**INSTRUCTIONS TO FOLLOW**
The answer is to be an exact copy of the lines below running from the line with "Lemma move_to_front_Permutation id" down to the line with "rewrite filter_cons_True by done.", both ends included, and nothing more.
BEGIN RECORDS FOR THE EXERCISE
(** C5 (amended). In every state whose two lists hold no common identifier,
    no Pin Case action is offered on a rendered item whose identifier is in
    the pinned list; a Pin Case action that is offered is for an identifier
    that is not pinned, prepends it, leaves a pinned list that had no
    duplicate without duplicate and the two lists without common identifier,
    and after it no Pin Case action is offered for that identifier: a second
    pin cannot follow the first. *)
Theorem pin_offered_only_when_absent `{env : Env} (s : State) (props : Props) :
  exclusive s → props ∈ render s →
  (p_case props ∈ pinned s → PinCase ∉ CaseItem_actions props)
  ∧ (PinCase ∈ CaseItem_actions props →
     (p_case props ∉ pinned s)
     ∧ pinned (onAction PinCase props s) = p_case props :: pinned s
     ∧ (NoDup (pinned s) → NoDup (pinned (onAction PinCase props s)))
     ∧ exclusive (onAction PinCase props s)
     ∧ ∀ props', props' ∈ render (onAction PinCase props s) →
                 p_case props' = p_case props →
                 PinCase ∉ CaseItem_actions props').
Proof.
  intros Hex Hprops.
  assert (Habsent : ∀ s0 props0, exclusive s0 → props0 ∈ render s0 →
            p_case props0 ∈ pinned s0 → PinCase ∉ CaseItem_actions props0).
  { intros s0 props0 Hex0 Hprops0 Hpinned Ha.
    apply PinCase_offered in Ha.
    by destruct (render_not_shown_pinned s0 props0 Hex0 Hprops0 Ha) as [Hnp _]. }
  split; [by apply Habsent|].
  intros Ha.
  pose proof Ha as Hflag. apply PinCase_offered in Hflag.
  destruct (render_not_shown_pinned s props Hex Hprops Hflag) as [Hnp Hrecent].
  assert (Hex' : exclusive (onAction PinCase props s)).
  { simpl. unfold PinCase_onAction.
    destruct (truthy_flag (p_recent props)); [by apply exclusive_filter_recent|].
    intros x. simpl. rewrite elem_of_cons. intros [-> | Hx]; [done|].
    by apply Hex. }
  split; [done|]. split; [reflexivity|].
  split; [intros Hnd; simpl; by apply NoDup_cons|].
  split; [done|].
  intros props' Hprops' Hcase. apply (Habsent _ _ Hex' Hprops').
  rewrite Hcase. simpl. by left.
Qed.

Lemma pin_offered_only_when_absent_witness :
  let s := {| pinned := [js "camelCase"]; recent := [js "snake_case"] |} in
  let shown := {| p_case := js "camelCase"; p_pinned := Some true; p_recent := None |} in
  let item := {| p_case := js "snake_case"; p_pinned := None; p_recent := Some true |} in
  exclusive s
  ∧ shown ∈ @render example_env s
  ∧ p_case shown ∈ pinned s
  ∧ (PinCase ∉ @CaseItem_actions example_env shown)
  ∧ item ∈ @render example_env s
  ∧ PinCase ∈ @CaseItem_actions example_env item
  ∧ pinned (onAction PinCase item s) = [js "snake_case"; js "camelCase"]
  ∧ NoDup (pinned (onAction PinCase item s)).
Proof.
  intros s shown item.
  assert (Hex : exclusive s).
  { intros id Hin Hout. apply list_elem_of_singleton in Hin. subst id.
    apply (bool_decide_pack _) in Hout. vm_compute in Hout. exact Hout. }
  assert (Hshown : shown ∈ @render example_env s).
  { apply (bool_decide_unpack _). vm_compute. exact I. }
  assert (Hpinned : p_case shown ∈ pinned s) by (by left).
  assert (Hitem : item ∈ @render example_env s).
  { apply (bool_decide_unpack _). vm_compute. exact I. }
  assert (Ha : PinCase ∈ @CaseItem_actions example_env item).
  { apply (bool_decide_unpack _). vm_compute. exact I. }
  assert (Hnd : NoDup (pinned s)).
  { apply (bool_decide_unpack _). vm_compute. exact I. }
  destruct (@pin_offered_only_when_absent example_env s shown Hex Hshown)
    as [Hnot _].
  destruct (@pin_offered_only_when_absent example_env s item Hex Hitem)
    as [_ Hpin].
  destruct (Hpin Ha) as (_ & Heq & Hkeep & _).
  exact (conj Hex (conj Hshown (conj Hpinned (conj (Hnot Hpinned)
          (conj Hitem (conj Ha (conj Heq (Hkeep Hnd)))))))).
Defined.

(** * Further properties of the command *)

(** ** The order of the recent list *)

Section RecentOrder.

Implicit Types (id : CaseType) (items : list CaseType) (s : State).

Lemma move_to_front_Permutation id items :
  NoDup items → id ∈ items → id :: filter (λ c, c ≠ id) items ≡ₚ items.
Proof.
  induction items as [|x items IH]; intros Hnd Hin.
  - by apply elem_of_nil in Hin.
  - apply NoDup_cons in Hnd as [Hx Hnd].
    destruct (decide (x = id)) as [->|Hne].
    + rewrite filter_cons_False by (intros H; by apply H).
      by rewrite filter_ne_absent.
    + rewrite filter_cons_True by done.
      apply elem_of_cons in Hin as [Hin|Hin]; [congruence|].
      rewrite Permutation_swap. by rewrite IH.
Qed.

Lemma length_filter_present id items :
  NoDup items → id ∈ items →
  S (length (filter (λ c, c ≠ id) items)) = length items.
Proof.
  intros Hnd Hin.
  by rewrite <- (Permutation_length (move_to_front_Permutation id items Hnd Hin)).
Qed.

(** Cutting the list before a use loses nothing that the cut after the use
    would keep. *)
Lemma take_filter_take id items : ∀ n,
  NoDup items →
  take n (filter (λ c, c ≠ id) (take (S n) items))
  = take n (filter (λ c, c ≠ id) items).
Proof.
  induction items as [|x items IH]; intros n Hnd; [done|].
  apply NoDup_cons in Hnd as [Hx Hnd].
  change (take (S n) (x :: items)) with (x :: take n items).
  destruct (decide (x = id)) as [->|Hne].
  - rewrite !filter_cons_False by (intros H; by apply H).
    rewrite (filter_ne_absent id items) by done.
    rewrite (filter_ne_absent id (take n items)) by (by apply not_elem_of_take).
    rewrite take_take. f_equal. lia.
  - rewrite !filter_cons_True by done.
    destruct n as [|n]; [done|]. simpl. f_equal. by apply IH.
Qed.

Lemma most_recent_first_snoc ids id :
  most_recent_first (ids ++ [id])
  = id :: filter (λ c, c ≠ id) (most_recent_first ids).
Proof. unfold most_recent_first. by rewrite foldl_snoc. Qed.

Lemma most_recent_first_NoDup ids : NoDup (most_recent_first ids).
Proof.
  induction ids as [|id ids IH] using rev_ind; [constructor|].
  rewrite most_recent_first_snoc. apply NoDup_cons. split.
  - apply not_elem_of_filter_ne.
  - by apply NoDup_filter.
Qed.

Lemma run_uses_snoc calls call s :
  run_uses (calls ++ [call]) s = onAction call.1 call.2 (run_uses calls s).
Proof. unfold run_uses. by rewrite foldl_snoc. Qed.

End RecentOrder.

(** X1. A use of an identifier that is already in the recent list moves it
    to the front: the other identifiers keep their order and none is lost. *)
Theorem use_present_moves_to_front (a : Action) (props : Props) (s : State) :
  is_use a → truthy_flag (p_pinned props) = false →
  NoDup (recent s) → (length (recent s) ≤ 4)%nat → p_case props ∈ recent s →
  recent (onAction a props s)
  = p_case props :: filter (λ c, c ≠ p_case props) (recent s)
  ∧ recent (onAction a props s) ≡ₚ recent s.
Proof.
  intros Ha Hp Hnd Hlen Hin.
  rewrite (use_action_unpinned a props s Ha Hp). simpl.
  pose proof (length_filter_present _ _ Hnd Hin) as Hl.
  rewrite take_ge by lia.
  split; [done|]. by apply move_to_front_Permutation.
Qed.

Lemma use_present_moves_to_front_witness :
  let props := {| p_case := js "C"; p_pinned := None; p_recent := Some true |} in
  let s := {| pinned := []; recent := [js "A"; js "B"; js "C"; js "D"] |} in
  is_use CopyToClipboard ∧ truthy_flag (p_pinned props) = false
  ∧ NoDup (recent s) ∧ (length (recent s) ≤ 4)%nat ∧ p_case props ∈ recent s
  ∧ recent (onAction CopyToClipboard props s) = [js "C"; js "A"; js "B"; js "D"].
Proof.
  intros props s.
  assert (Ha : is_use CopyToClipboard) by (by left).
  assert (Hnd : NoDup (recent s)).
  { apply (bool_decide_unpack _). vm_compute. exact I. }
  assert (Hlen : (length (recent s) ≤ 4)%nat) by (simpl; lia).
  assert (Hin : p_case props ∈ recent s).
  { apply (bool_decide_unpack _). vm_compute. exact I. }
  destruct (use_present_moves_to_front CopyToClipboard props s Ha eq_refl Hnd Hlen Hin)
    as [Heq _].
  exact (conj Ha (conj eq_refl (conj Hnd (conj Hlen (conj Hin Heq))))).
Defined.
Lemma builtin_found_by_ID_witness :
  Language.languages !! "en" = Some Language.en
  ∧ Language.lookup Language.languages "en" = Some Language.en
  ∧ Language.Parse Language.languages "en" = Some Language.en
  ∧ Language.MustParse Language.languages "en" = inl Language.en.
Proof.
  assert (H : Language.languages !! "en" = Some Language.en)
    by (vm_compute; reflexivity).
  split; [exact H | exact (builtin_found_by_ID "en" Language.en H)].
Defined.

Lemma PluralCategory_Invalid_iff_error_witness :
  Language.languages !! "en" = Some Language.en
  ∧ (fst (Language.PluralCategory Language.en (Plural.StringInput "12.3.4"))
     = Plural.Invalid
     ↔ snd (Language.PluralCategory Language.en (Plural.StringInput "12.3.4"))
       ≠ None).
Proof.
  assert (H : Language.languages !! "en" = Some Language.en)
    by (vm_compute; reflexivity).
  split; [exact H|].
  exact (PluralCategory_Invalid_iff_error "en" Language.en
           (Plural.StringInput "12.3.4") H).
Defined.

Lemma declared_categories_attained_witness :
  Language.languages !! "en" = Some Language.en
  ∧ Plural.One ∈ Language.PluralCategories Language.en
  ∧ ∃ ops, Language.PluralFunc Language.en ops = Plural.One.
Proof.
  assert (H : Language.languages !! "en" = Some Language.en)
    by (vm_compute; reflexivity).
  assert (Hc : Plural.One ∈ Language.PluralCategories Language.en)
    by (vm_compute; reflexivity).
  split; [exact H|]. split; [exact Hc|].
  exact (declared_categories_attained "en" Language.en Plural.One H Hc).
Defined.

Lemma ar_PluralFunc_periodic_witness :
  Language.ar_PluralFunc (Language.int_ops 111)
  = Language.ar_PluralFunc (Language.int_ops 11).
Proof.
  apply ar_PluralFunc_periodic; [vm_compute; discriminate | reflexivity..].
Defined.

Lemma lt_PluralFunc_periodic_witness :
  Language.lt_PluralFunc (Language.int_ops 112)
  = Language.lt_PluralFunc (Language.int_ops 12).
Proof.
  apply lt_PluralFunc_periodic; [vm_compute; discriminate | reflexivity..].
Defined.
END RECORDS FOR THE EXERCISE
**REPLY**
Lemma move_to_front_Permutation id items :
  NoDup items → id ∈ items → id :: filter (λ c, c ≠ id) items ≡ₚ items.
Proof.
  induction items as [|x items IH]; intros Hnd Hin.
  - by apply elem_of_nil in Hin.
  - apply NoDup_cons in Hnd as [Hx Hnd].
    destruct (decide (x = id)) as [->|Hne].
    + rewrite filter_cons_False by (intros H; by apply H).
      by rewrite filter_ne_absent.
    + rewrite filter_cons_True by done.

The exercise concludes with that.